EXERCISE OBJECTIVE
The records should be written out in full, with nothing altered.

DATA PROVIDED
──────

Lemma calculate_average_hours_per_week_step_inv d r :
  (∀ d', calculate_average_hours_per_week_step d r = Ok d' →
         computable r ∧ d' ≠ [])
  ∧ (∀ e, calculate_average_hours_per_week_step d r = Err e → e = ValueError).
Proof.
  unfold calculate_average_hours_per_week_step, computable.
  destruct (total_hours_of_row r) as [(total & -> & Htimes)| ->];
    [|split; [done|by intros e [= <-]]].
  rewrite result_bind_Ok. unfold Py.strptime.
  destruct (Py.parse_date (date r)) as [day|] eqn:Hday;
    [|split; [done|by intros e [= <-]]].
  rewrite result_bind_Ok.
  destruct (week_total_update_Ok (Py.iso_week day) total d) as (d' & Hd' & Hne).
  cbv zeta in Hd' |- *. rewrite Hd'.
  split; [|done]. intros d'' [= <-]. split; [|done]. split; [by eexists|done].
Qed.

Lemma calculate_average_hours_per_week_loop_Ok rows :
  Forall computable rows →
  ∃ d, for_each calculate_average_hours_per_week_step rows [] = Ok d
       ∧ (rows ≠ [] → d ≠ []).
Proof.
  induction rows as [|r rows IH] using rev_ind; intros Hrows.
  - by exists [].
  - apply Forall_app in Hrows as [Hrows Hr]. apply Forall_inv in Hr.
    destruct (IH Hrows) as (d & Hd & _).
    pose proof (calculate_average_hours_per_week_step_Ok d r Hr) as Hstep.
    eexists. rewrite for_each_app, Hd, result_bind_Ok, for_each_cons, Hstep.
    split; [done|]. intros _.
    destruct (proj1 (calculate_average_hours_per_week_step_inv d r) _ Hstep).
    done.
Qed.

End AverageFacts.

Lemma for_each_Err_inv {A S} (body : S → A → result S) (xs : list A)
    (s0 : S) (e : exn) :
  for_each body xs s0 = Err e → ∃ s x, x ∈ xs ∧ body s x = Err e.
Proof.
  revert s0. induction xs as [|y xs IH]; intros s0; [done|].
  rewrite for_each_cons. destruct (body s0 y) as [s1|e'] eqn:Hy.
  - rewrite result_bind_Ok. intros (s & x & Hx & Hs)%IH.
    exists s, x. split; [by right|done].
  - intros [= ->]. exists s0, y. split; [by left|done].
Qed.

──────

EXERCISE RESULT
Lemma calculate_average_hours_per_week_step_inv d r :
  (∀ d', calculate_average_hours_per_week_step d r = Ok d' →
         computable r ∧ d' ≠ [])
  ∧ (∀ e, calculate_average_hours_per_week_step d r = Err e → e = ValueError).
Proof.
  unfold calculate_average_hours_per_week_step, computable.
  destruct (total_hours_of_row r) as [(total & -> & Htimes)| ->];
    [|split; [done|by intros e [= <-]]].
  rewrite result_bind_Ok. unfold Py.strptime.
  destruct (Py.parse_date (date r)) as [day|] eqn:Hday;
    [|split; [done|by intros e [= <-]]].
  rewrite result_bind_Ok.
  destruct (week_total_update_Ok (Py.iso_week day) total d) as (d' & Hd' & Hne).
  cbv zeta in Hd' |- *. rewrite Hd'.
  split; [|done]. intros d'' [= <-]. split; [|done]. split; [by eexists|done].
Qed.

Lemma calculate_average_hours_per_week_loop_Ok rows :
  Forall computable rows →
  ∃ d, for_each calculate_average_hours_per_week_step rows [] = Ok d
       ∧ (rows ≠ [] → d ≠ []).
Proof.
  induction rows as [|r rows IH] using rev_ind; intros Hrows.
  - by exists [].
  - apply Forall_app in Hrows as [Hrows Hr]. apply Forall_inv in Hr.
    destruct (IH Hrows) as (d & Hd & _).
    pose proof (calculate_average_hours_per_week_step_Ok d r Hr) as Hstep.
    eexists. rewrite for_each_app, Hd, result_bind_Ok, for_each_cons, Hstep.
    split; [done|]. intros _.
    destruct (proj1 (calculate_average_hours_per_week_step_inv d r) _ Hstep).
    done.
Qed.

End AverageFacts.

Lemma for_each_Err_inv {A S} (body : S → A → result S) (xs : list A)
    (s0 : S) (e : exn) :
  for_each body xs s0 = Err e → ∃ s x, x ∈ xs ∧ body s x = Err e.
Proof.
  revert s0. induction xs as [|y xs IH]; intros s0; [done|].
  rewrite for_each_cons. destruct (body s0 y) as [s1|e'] eqn:Hy.
  - rewrite result_bind_Ok. intros (s & x & Hx & Hs)%IH.
    exists s, x. split; [by right|done].
  - intros [= ->]. exists s0, y. split; [by left|done].
Qed.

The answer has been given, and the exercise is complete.